** Records follows **

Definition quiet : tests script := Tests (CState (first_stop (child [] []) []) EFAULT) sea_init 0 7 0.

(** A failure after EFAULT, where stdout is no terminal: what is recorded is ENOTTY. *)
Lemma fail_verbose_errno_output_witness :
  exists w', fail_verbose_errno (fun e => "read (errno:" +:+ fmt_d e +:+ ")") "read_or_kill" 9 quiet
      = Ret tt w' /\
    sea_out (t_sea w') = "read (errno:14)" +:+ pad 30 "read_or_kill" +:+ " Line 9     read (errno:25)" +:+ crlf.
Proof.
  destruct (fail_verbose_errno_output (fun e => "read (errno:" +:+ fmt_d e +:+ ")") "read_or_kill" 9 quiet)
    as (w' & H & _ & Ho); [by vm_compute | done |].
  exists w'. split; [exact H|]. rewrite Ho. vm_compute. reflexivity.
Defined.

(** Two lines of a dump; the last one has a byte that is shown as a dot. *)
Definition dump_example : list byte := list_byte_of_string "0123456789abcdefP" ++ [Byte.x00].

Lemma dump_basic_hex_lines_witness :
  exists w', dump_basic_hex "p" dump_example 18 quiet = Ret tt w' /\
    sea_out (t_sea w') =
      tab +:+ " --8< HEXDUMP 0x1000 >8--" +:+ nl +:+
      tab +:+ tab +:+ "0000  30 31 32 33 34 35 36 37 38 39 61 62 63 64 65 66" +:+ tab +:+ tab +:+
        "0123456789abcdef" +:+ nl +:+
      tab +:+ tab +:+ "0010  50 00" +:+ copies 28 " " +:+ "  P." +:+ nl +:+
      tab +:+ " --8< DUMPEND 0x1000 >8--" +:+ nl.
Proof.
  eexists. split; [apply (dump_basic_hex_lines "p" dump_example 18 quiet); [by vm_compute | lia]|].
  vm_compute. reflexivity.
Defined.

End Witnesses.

** End of Records **
** Records follows **

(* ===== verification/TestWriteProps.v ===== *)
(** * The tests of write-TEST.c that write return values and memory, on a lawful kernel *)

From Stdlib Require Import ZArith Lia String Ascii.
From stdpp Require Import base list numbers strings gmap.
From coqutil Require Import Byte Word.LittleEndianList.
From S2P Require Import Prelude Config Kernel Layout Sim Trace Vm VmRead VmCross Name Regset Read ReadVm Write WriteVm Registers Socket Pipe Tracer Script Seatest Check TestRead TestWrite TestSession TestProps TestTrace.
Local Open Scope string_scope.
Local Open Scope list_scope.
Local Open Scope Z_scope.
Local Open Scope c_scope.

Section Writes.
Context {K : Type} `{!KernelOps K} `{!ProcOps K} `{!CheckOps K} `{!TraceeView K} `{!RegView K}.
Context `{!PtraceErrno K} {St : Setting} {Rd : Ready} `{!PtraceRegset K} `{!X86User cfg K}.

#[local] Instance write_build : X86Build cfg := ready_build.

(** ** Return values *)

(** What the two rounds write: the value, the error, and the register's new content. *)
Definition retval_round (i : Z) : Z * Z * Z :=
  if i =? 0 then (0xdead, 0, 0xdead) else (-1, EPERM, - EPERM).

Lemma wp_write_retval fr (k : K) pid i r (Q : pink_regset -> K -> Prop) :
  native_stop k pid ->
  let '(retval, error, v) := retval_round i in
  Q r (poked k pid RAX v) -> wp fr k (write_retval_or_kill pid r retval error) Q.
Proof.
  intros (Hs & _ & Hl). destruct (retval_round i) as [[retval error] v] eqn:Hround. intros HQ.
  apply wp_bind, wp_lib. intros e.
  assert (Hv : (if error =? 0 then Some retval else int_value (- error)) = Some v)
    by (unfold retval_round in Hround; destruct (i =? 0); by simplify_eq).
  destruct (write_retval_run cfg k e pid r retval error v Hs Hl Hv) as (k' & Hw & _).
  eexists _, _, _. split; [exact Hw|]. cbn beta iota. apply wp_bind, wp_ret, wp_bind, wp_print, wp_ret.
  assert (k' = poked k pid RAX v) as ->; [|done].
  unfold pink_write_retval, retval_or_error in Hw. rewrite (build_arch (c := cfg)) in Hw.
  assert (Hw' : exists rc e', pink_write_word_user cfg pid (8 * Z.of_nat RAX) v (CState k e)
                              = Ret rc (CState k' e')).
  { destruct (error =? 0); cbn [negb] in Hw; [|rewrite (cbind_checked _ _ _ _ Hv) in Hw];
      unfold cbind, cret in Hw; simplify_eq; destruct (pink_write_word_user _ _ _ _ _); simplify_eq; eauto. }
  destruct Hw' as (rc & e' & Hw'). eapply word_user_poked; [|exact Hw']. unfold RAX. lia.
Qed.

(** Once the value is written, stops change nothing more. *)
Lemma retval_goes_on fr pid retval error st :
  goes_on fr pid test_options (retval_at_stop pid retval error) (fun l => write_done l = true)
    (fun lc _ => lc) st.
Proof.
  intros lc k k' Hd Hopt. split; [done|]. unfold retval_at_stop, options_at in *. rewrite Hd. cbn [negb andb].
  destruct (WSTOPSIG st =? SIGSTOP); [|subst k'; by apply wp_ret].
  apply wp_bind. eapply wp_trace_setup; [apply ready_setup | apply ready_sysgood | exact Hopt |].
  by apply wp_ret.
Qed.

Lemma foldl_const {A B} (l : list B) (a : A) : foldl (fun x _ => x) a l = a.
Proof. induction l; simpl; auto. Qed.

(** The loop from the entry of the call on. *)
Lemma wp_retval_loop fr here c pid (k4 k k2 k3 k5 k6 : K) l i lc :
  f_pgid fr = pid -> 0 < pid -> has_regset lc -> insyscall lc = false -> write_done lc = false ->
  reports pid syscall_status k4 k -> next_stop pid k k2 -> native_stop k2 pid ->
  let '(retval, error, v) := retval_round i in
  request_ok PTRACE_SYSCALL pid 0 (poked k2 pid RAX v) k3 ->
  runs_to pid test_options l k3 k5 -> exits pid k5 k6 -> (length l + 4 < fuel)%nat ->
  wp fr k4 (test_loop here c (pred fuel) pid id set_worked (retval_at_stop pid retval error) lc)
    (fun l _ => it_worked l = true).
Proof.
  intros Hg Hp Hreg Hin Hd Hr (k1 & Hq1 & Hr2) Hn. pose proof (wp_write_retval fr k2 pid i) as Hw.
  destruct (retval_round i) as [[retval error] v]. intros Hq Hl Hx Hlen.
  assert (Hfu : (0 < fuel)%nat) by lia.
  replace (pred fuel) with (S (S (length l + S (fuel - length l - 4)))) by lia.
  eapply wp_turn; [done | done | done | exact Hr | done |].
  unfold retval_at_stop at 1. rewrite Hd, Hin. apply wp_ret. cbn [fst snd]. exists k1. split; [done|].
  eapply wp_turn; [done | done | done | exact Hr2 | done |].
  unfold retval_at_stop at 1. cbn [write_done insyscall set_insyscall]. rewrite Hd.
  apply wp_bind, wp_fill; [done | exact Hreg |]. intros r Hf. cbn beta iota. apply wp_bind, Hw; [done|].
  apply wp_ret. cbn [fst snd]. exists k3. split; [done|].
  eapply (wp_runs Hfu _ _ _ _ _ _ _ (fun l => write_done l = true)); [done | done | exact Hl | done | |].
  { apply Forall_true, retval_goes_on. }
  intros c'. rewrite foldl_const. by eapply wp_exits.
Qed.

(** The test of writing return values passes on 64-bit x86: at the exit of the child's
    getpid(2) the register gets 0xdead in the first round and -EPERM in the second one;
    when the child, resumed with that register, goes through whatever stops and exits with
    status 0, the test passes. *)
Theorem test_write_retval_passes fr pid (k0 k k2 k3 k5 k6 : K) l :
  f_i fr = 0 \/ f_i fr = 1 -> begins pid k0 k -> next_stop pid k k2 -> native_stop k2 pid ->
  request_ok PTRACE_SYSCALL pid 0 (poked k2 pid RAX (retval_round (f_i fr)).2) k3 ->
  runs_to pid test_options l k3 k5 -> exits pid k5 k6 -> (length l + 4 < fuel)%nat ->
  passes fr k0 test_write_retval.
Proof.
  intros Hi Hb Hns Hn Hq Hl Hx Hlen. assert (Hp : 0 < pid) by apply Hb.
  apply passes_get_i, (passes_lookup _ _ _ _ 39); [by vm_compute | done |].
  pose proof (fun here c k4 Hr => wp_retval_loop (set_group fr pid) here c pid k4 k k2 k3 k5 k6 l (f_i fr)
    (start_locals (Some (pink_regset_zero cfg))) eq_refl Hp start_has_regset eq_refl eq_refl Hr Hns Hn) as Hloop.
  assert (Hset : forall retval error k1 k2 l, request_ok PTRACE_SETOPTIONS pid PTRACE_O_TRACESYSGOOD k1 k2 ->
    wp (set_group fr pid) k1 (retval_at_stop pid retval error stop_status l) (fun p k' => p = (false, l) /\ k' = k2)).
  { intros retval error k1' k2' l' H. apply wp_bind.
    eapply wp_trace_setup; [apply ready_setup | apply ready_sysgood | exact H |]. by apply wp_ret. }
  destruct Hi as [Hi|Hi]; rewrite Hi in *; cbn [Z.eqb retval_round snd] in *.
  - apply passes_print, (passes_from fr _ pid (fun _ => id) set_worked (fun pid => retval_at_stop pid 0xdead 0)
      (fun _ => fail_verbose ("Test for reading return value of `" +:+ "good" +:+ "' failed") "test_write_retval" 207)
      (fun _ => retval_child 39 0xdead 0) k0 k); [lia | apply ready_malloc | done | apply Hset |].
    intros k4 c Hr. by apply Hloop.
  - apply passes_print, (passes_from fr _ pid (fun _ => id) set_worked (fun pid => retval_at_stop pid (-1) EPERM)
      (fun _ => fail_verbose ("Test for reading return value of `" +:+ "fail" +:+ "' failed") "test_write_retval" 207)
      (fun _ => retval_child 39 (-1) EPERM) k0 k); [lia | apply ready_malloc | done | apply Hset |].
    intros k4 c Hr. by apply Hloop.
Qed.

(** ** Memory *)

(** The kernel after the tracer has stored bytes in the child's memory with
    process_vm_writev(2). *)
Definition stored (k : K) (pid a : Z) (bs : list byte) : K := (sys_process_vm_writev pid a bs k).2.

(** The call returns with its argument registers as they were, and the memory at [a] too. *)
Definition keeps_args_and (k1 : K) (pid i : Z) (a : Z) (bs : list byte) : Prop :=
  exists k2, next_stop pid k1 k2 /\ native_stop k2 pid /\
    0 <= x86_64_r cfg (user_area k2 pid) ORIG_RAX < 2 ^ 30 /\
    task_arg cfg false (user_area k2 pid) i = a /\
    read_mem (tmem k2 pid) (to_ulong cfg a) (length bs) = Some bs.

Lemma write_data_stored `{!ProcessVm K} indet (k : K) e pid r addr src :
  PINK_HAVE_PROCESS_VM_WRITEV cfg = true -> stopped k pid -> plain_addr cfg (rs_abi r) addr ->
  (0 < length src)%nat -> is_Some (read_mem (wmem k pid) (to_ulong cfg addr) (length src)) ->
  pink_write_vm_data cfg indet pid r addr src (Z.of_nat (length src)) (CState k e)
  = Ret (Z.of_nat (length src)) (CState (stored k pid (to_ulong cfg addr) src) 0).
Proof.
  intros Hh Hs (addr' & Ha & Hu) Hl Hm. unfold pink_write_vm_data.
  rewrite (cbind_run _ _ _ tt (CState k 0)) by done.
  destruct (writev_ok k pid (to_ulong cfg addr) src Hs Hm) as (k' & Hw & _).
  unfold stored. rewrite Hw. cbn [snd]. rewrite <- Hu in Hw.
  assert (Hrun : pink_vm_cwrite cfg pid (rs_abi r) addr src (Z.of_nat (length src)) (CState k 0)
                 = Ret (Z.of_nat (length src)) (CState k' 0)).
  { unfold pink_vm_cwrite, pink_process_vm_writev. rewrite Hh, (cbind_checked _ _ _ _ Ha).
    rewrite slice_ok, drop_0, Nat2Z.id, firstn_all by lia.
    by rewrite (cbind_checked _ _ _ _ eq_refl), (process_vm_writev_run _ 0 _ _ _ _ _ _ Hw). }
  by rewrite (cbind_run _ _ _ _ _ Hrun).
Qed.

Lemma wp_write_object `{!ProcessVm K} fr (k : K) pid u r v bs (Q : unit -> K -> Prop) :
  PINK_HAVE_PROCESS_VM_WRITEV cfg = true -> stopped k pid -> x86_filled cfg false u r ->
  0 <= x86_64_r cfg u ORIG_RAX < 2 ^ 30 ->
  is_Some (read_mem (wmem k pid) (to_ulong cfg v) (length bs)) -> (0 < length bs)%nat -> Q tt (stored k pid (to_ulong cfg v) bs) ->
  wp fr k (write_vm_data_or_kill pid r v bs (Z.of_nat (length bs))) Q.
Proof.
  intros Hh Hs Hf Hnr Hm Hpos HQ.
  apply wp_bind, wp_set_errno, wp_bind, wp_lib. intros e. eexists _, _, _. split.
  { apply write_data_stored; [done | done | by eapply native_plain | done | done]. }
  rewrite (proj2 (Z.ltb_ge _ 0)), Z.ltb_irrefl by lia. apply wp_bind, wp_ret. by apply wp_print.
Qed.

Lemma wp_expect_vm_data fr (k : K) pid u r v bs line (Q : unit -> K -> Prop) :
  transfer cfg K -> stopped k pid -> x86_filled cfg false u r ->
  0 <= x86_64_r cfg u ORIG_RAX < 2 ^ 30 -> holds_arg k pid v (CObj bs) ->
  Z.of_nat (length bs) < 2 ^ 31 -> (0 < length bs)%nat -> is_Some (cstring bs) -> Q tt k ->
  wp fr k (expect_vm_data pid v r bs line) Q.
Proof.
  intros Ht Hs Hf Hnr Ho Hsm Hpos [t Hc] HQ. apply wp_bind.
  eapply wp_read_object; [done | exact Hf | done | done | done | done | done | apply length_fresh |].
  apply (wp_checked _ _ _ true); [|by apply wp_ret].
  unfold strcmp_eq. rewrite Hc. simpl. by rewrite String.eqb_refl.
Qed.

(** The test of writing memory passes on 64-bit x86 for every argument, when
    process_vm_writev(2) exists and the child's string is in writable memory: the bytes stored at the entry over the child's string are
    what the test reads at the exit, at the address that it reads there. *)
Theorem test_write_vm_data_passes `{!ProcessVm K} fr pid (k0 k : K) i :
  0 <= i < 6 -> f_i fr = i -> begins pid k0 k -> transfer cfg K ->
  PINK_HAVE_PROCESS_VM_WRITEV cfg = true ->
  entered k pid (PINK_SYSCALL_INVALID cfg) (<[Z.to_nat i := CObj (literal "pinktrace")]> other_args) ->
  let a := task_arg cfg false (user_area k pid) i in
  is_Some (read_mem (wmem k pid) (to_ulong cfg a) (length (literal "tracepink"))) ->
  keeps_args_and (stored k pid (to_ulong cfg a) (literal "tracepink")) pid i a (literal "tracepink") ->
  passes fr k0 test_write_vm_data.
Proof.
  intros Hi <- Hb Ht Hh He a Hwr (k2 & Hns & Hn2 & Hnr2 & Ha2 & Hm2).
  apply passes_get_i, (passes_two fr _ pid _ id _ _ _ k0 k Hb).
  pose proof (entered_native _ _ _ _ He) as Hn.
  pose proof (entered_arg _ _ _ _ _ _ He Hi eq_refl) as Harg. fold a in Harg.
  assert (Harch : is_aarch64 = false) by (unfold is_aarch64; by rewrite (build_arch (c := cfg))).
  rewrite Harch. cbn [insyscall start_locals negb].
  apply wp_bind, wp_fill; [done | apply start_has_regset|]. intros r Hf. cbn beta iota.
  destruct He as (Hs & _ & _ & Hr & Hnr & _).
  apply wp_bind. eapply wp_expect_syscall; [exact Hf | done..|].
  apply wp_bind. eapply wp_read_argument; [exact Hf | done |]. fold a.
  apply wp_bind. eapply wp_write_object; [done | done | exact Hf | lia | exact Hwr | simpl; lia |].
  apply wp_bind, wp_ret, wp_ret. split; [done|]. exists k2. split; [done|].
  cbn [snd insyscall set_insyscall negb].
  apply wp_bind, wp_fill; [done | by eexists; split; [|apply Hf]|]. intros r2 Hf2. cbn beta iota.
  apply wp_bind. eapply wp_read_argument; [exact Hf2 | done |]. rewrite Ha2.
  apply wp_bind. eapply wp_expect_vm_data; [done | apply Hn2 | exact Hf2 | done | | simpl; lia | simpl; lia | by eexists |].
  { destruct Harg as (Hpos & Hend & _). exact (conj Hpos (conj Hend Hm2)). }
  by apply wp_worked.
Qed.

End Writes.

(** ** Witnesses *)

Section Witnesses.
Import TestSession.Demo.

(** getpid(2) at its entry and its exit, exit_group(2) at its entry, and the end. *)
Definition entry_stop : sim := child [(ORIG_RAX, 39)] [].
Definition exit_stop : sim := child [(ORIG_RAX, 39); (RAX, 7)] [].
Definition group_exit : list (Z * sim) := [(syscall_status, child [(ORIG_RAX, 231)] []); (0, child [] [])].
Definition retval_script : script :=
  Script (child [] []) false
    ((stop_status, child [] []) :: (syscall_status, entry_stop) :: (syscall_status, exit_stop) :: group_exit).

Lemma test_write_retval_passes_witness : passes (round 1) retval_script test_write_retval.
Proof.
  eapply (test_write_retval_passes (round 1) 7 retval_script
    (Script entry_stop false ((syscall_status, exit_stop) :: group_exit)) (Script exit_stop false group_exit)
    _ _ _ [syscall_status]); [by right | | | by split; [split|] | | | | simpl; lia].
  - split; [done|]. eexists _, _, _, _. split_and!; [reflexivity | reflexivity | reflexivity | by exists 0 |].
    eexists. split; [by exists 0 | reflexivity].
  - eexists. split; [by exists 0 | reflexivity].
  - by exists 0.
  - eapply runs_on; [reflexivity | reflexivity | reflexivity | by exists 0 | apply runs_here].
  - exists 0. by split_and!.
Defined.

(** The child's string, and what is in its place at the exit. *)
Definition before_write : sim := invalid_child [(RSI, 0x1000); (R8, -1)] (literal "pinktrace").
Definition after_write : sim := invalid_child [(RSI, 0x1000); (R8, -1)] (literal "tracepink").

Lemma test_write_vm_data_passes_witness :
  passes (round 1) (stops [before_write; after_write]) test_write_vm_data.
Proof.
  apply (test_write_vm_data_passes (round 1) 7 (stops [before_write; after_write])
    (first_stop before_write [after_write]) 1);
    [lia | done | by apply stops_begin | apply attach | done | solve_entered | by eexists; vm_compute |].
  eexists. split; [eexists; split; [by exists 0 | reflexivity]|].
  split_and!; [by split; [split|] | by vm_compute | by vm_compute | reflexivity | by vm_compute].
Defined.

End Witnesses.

** End of Records **
** Records follows **

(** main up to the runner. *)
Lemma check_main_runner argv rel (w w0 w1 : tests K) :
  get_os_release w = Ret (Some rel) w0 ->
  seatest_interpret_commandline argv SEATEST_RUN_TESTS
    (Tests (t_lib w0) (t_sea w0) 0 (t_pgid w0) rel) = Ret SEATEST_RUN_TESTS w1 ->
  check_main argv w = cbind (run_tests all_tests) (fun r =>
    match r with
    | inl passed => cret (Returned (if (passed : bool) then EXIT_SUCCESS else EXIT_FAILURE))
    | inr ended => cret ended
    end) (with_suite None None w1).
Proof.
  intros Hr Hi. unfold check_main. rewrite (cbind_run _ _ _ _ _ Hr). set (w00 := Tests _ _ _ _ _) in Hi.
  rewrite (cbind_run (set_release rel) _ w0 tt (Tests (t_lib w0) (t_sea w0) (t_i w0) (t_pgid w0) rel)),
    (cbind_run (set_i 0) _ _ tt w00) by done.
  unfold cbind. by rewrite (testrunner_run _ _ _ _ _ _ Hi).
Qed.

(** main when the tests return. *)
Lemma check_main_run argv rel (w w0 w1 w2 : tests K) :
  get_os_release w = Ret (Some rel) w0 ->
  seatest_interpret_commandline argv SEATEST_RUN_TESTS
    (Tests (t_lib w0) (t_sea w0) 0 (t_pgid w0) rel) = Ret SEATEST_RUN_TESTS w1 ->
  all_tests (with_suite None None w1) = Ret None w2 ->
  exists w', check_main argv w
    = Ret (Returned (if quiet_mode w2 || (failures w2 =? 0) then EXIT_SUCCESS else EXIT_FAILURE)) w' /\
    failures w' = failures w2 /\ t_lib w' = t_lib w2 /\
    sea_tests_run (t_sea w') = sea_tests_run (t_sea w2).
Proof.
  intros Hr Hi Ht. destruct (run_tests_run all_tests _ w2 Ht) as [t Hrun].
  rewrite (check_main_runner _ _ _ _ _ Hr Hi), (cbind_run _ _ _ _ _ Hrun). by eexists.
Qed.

** End of Records **

What you have to do
Return, unchanged, the run of lines above that opens with the line containing "#[local] Instance write_build" and closes with the line containing "Hv) in Hw];". Include both.

Answer box
#[local] Instance write_build : X86Build cfg := ready_build.

(** ** Return values *)

(** What the two rounds write: the value, the error, and the register's new content. *)
Definition retval_round (i : Z) : Z * Z * Z :=
  if i =? 0 then (0xdead, 0, 0xdead) else (-1, EPERM, - EPERM).

Lemma wp_write_retval fr (k : K) pid i r (Q : pink_regset -> K -> Prop) :
  native_stop k pid ->
  let '(retval, error, v) := retval_round i in
  Q r (poked k pid RAX v) -> wp fr k (write_retval_or_kill pid r retval error) Q.
Proof.
  intros (Hs & _ & Hl). destruct (retval_round i) as [[retval error] v] eqn:Hround. intros HQ.
  apply wp_bind, wp_lib. intros e.
  assert (Hv : (if error =? 0 then Some retval else int_value (- error)) = Some v)
    by (unfold retval_round in Hround; destruct (i =? 0); by simplify_eq).
  destruct (write_retval_run cfg k e pid r retval error v Hs Hl Hv) as (k' & Hw & _).
  eexists _, _, _. split; [exact Hw|]. cbn beta iota. apply wp_bind, wp_ret, wp_bind, wp_print, wp_ret.
  assert (k' = poked k pid RAX v) as ->; [|done].
  unfold pink_write_retval, retval_or_error in Hw. rewrite (build_arch (c := cfg)) in Hw.
  assert (Hw' : exists rc e', pink_write_word_user cfg pid (8 * Z.of_nat RAX) v (CState k e)
                              = Ret rc (CState k' e')).
  { destruct (error =? 0); cbn [negb] in Hw; [|rewrite (cbind_checked _ _ _ _ Hv) in Hw];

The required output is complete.